Reputation: 988
I am trying to remove duplicate rows but with some special condition. Input data is as below: I want to remove duplicate rows. I have to compare all the columns and hence I have to sort the dataframe based on CODE and hence I can compare the rows. If cell values are same (Have to ignore the upper and lower case while comparing the column CITY) and if the COMPANY column has both BELL and MAS, then I have to choose the with BELL. Thanks.

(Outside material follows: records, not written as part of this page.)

(** The root that FromBytes finds, in both fields. *)
Lemma root_sim Y Y' (u := EdField.FeSub (EdField.FeSquare Y) EdField.FeOne) (v := EdField.FeAdd (EdField.FeMul (EdField.FeSquare Y) const.d) EdField.FeOne)
    (v3 := EdField.FeMul (EdField.FeSquare v) v)
    (X := EdField.FeMul (EdField.FeMul (EdField.fePow22523 (EdField.FeMul (EdField.FeMul (EdField.FeSquare v3) v) u)) v3) u)
    (vxx := EdField.FeMul (EdField.FeSquare X) v)
    (u' := FeSub (FeSquare Y') FeOne) (v' := FeAdd (FeMul (FeSquare Y') amd64.d) FeOne) (v3' := FeMul (FeSquare v') v')
    (X' := FeMul (FeMul (fePow22523 (FeMul (FeMul (FeSquare v3') v') u')) v3') u') (vxx' := FeMul (FeSquare X') v') :
  sim fe_tight 1 Y Y' ->
  let r := if (EdField.FeIsNonZero (EdField.FeSub vxx u)).1 =? 1 then
             if (EdField.FeIsNonZero (EdField.FeAdd vxx u)).1 =? 1 then (false, X) else (true, (EdField.FeToBytes (EdField.FeMul X const.SqrtM1)).2)
           else (true, X) in
  let r' := if FeIsNonZero (FeSub vxx' u') =? 1 then
              if FeIsNonZero (FeAdd vxx' u') =? 1 then (false, X') else (true, FeMul X' amd64.SqrtM1)
            else (true, X') in
  fst r = fst r' /\ sim fe_loose 1 (snd r) (snd r').
Proof.
  intros HY. destruct constants_sim as (Hd & _ & Hi). pose proof one_sim as H1.
  assert (sim fe_loose 2 u u') as Hu by (clear Hi; sim_all; unfold u, u'; sim_step).
  assert (sim fe_loose 2 v v') as Hv by (clear Hi; sim_all; unfold v, v'; sim_step).
  clearbody u u' v v'. assert (sim fe_tight 1 v3 v3') as H3 by (clear - Hv; sim_all; unfold v3, v3'; sim_step).
  clearbody v3 v3'. destruct (power_sim (EdField.FeMul (EdField.FeMul (EdField.FeSquare v3) v) u) (FeMul (FeMul (FeSquare v3') v') u')) as [_ HP].
  { clear - H3 Hu Hv. sim_all. sim_step. }
  assert (sim fe_tight 1 X X') as HX by (clear - HP H3 Hu; unfold X, X'; sim_all; sim_step).
  clearbody X X'. assert (sim fe_tight 1 vxx vxx') as Hx by (clear - HX Hv; unfold vxx, vxx'; sim_all; sim_step).
  clearbody vxx vxx'. cbv zeta.
  rewrite (nonzero_sim (EdField.FeSub vxx u) (FeSub vxx' u')) by (clear - Hx Hu; sim_all; fe_bounds || lim_bounds || sim_value).
  rewrite (nonzero_sim (EdField.FeAdd vxx u) (FeAdd vxx' u')) by (clear - Hx Hu; sim_all; fe_bounds || lim_bounds || sim_value).
  destruct (_ =? 1); [destruct (_ =? 1)|]; cbn [fst snd]; (split; [done|]); [by apply sim_loose| |by apply sim_loose].
  rewrite EdField.FeToBytes_spec by (clear - HX Hi; sim_all; fe_bounds). cbn [snd].
  destruct (norm_fev (EdField.FeMul X const.SqrtM1)) as [HN EN]; [clear - HX Hi; sim_all; fe_bounds|].
  split; [done|]. rewrite EN. clear - HX Hi. sim_all. split; [lim_bounds|sim_value].
Qed.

NAME CODE STATE CITY COMPANY
abc 109 TN Trichy BELL
abc 109 TN Salem MAS
pen 9 TN Mdu BELL
pen 9 TN MDU MAS
hat 10 TN Karur MAS
mat 89 TN Hosur MAS
mat 89 TN Hosur BELL
paper 77 TN Nyl BELL
stone 98 TN Nyl BELL
stone 98 TN Nyl MAS
Results expected:
NAME CODE STATE CITY COMPANY
abc 109 TN Trichy BELL
abc 109 TN Salem MAS
pen 9 TN Mdu BELL
hat 10 TN Karur MAS
mat 89 TN Hosur BELL
paper 77 TN Nyl BELL
stone 98 TN Nyl BELL
Upvotes: 0
Views: 42
Reputation: 869
You can try the following steps:
Converting the CITY column to lowercase
Sorting the data according to COMPANY (considering that you need to keep BELL one)
removing duplicates based on other columns excluding COMPANY
data.CITY =data.CITY.str.lower()
data.sort_values(by='COMPANY',inplace=True)
data.drop_duplicates(subset=['NAME','CODE','STATE','CITY'],keep="first")
Hope it helps.
Upvotes: 2